====== Data shown

(** * DocParse: a shallow embedding of [backend/docparse.py]

    The development follows the Python module top to bottom: Python values
    ([str], [int], [Optional]), the effects the module performs (clock reads,
    logging, library calls that may raise), the result model, the three
    processors and the engine.  All definitions come first; the statements
    proved about them follow. *)

From Stdlib Require Import List ZArith NArith Lia Bool String Ascii.
From Stdlib Require DecimalString.
Import ListNotations.

Set Implicit Arguments.

(* ================================================================== *)
(** ** Python strings *)
(* ================================================================== *)

(** A Python [str] is a sequence of Unicode code points; [len] counts them. *)
Definition char : Type := N.
Definition str : Type := list char.

(** A literal, written with the characters of a Rocq string. *)
Definition lit (s : string) : str := map N_of_ascii (list_ascii_of_string s).

Definition FF : char := 12%N.   (* '\f' *)
Definition NL : char := 10%N.   (* '\n' *)
Definition DOT : char := 46%N.  (* '.'  *)
Definition SLASH : char := 47%N. (* '/' *)

Definition str_eqb (a b : str) : bool :=
  if list_eq_dec N.eq_dec a b then true else false.

(** Truthiness of a [str]: the empty string is false. *)
Definition truthy (s : str) : bool :=
  match s with [] => false | _ :: _ => true end.

(** [len(s)] as a Python [int]. *)
Definition len {A : Type} (l : list A) : Z := Z.of_nat (List.length l).

(** The code points CPython's [str.strip()] and [str.split()] treat as
    whitespace (Py_UNICODE_ISSPACE). *)
Definition isspace (c : char) : bool :=
  ((9 <=? c) && (c <=? 13) || (28 <=? c) && (c <=? 32)
   || (c =? 133) || (c =? 160) || (c =? 5760)
   || (8192 <=? c) && (c <=? 8202)
   || (c =? 8232) || (c =? 8233) || (c =? 8239) || (c =? 8287)
   || (c =? 12288))%N.

Fixpoint lstrip (s : str) : str :=
  match s with
  | [] => []
  | c :: s' => if isspace c then lstrip s' else s
  end.
Definition ten_am : datetime := mk_datetime 2024 1 1 10 0 0 0.
Definition eleven_am : datetime := mk_datetime 2024 1 1 11 0 0 0.
Definition at_ten : RateLimiter :=
  mk_RateLimiter "limits.ini" [("LIMITS", [("day", "5")]); ("USAGE", [])]
    [(DAY, 0)] ten_am.

(** A file whose USAGE section was written before LIMITS was edited. *)
Definition stale_usage_file : Config :=
  [("LIMITS", [("day", "5")]);
   ("USAGE", [("latest_time", "2024-01-01 12:00:00"); ("minute", "3")])].

Definition two_per_minute_file : Config := [("LIMITS", [("minute", "2")])].

(** Two requests per minute allowed; the limiter as [__init__] builds it
    from [two_per_minute_file]. *)
Definition two_per_minute : RateLimiter :=
  mk_RateLimiter "limits.ini"
    [("LIMITS", [("minute", "2")]); ("USAGE", [])] [(MINUTE, 0)] noon.

Definition two_per_minute_world : World :=
  at_time noon [("limits.ini", two_per_minute_file)].

(** A file that a limiter without limits has left behind. *)
Definition usage_only_file : Config :=
  [("USAGE", [("latest_time", "2024-01-01 00:00:00")])].

(** * Properties *)

(** ** Dictionaries *)

Section AssocFacts.
Context {K V : Type} `{EqDecision K}.
Implicit Types (k : K) (v : V) (d : list (K * V)).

============

- **What the task requires**:
Word for word, reproduce the listing above from its start up to and including the line that has "Definition str_eqb (a". Give only those lines.

- **Answer to this problem**:
(** * DocParse: a shallow embedding of [backend/docparse.py]

    The development follows the Python module top to bottom: Python values
    ([str], [int], [Optional]), the effects the module performs (clock reads,
    logging, library calls that may raise), the result model, the three
    processors and the engine.  All definitions come first; the statements
    proved about them follow. *)

From Stdlib Require Import List ZArith NArith Lia Bool String Ascii.
From Stdlib Require DecimalString.
Import ListNotations.

Set Implicit Arguments.

(* ================================================================== *)
(** ** Python strings *)
(* ================================================================== *)

(** A Python [str] is a sequence of Unicode code points; [len] counts them. *)
Definition char : Type := N.
Definition str : Type := list char.

(** A literal, written with the characters of a Rocq string. *)
Definition lit (s : string) : str := map N_of_ascii (list_ascii_of_string s).

Definition FF : char := 12%N.   (* '\f' *)
Definition NL : char := 10%N.   (* '\n' *)
Definition DOT : char := 46%N.  (* '.'  *)
Definition SLASH : char := 47%N. (* '/' *)

Definition str_eqb (a b : str) : bool :=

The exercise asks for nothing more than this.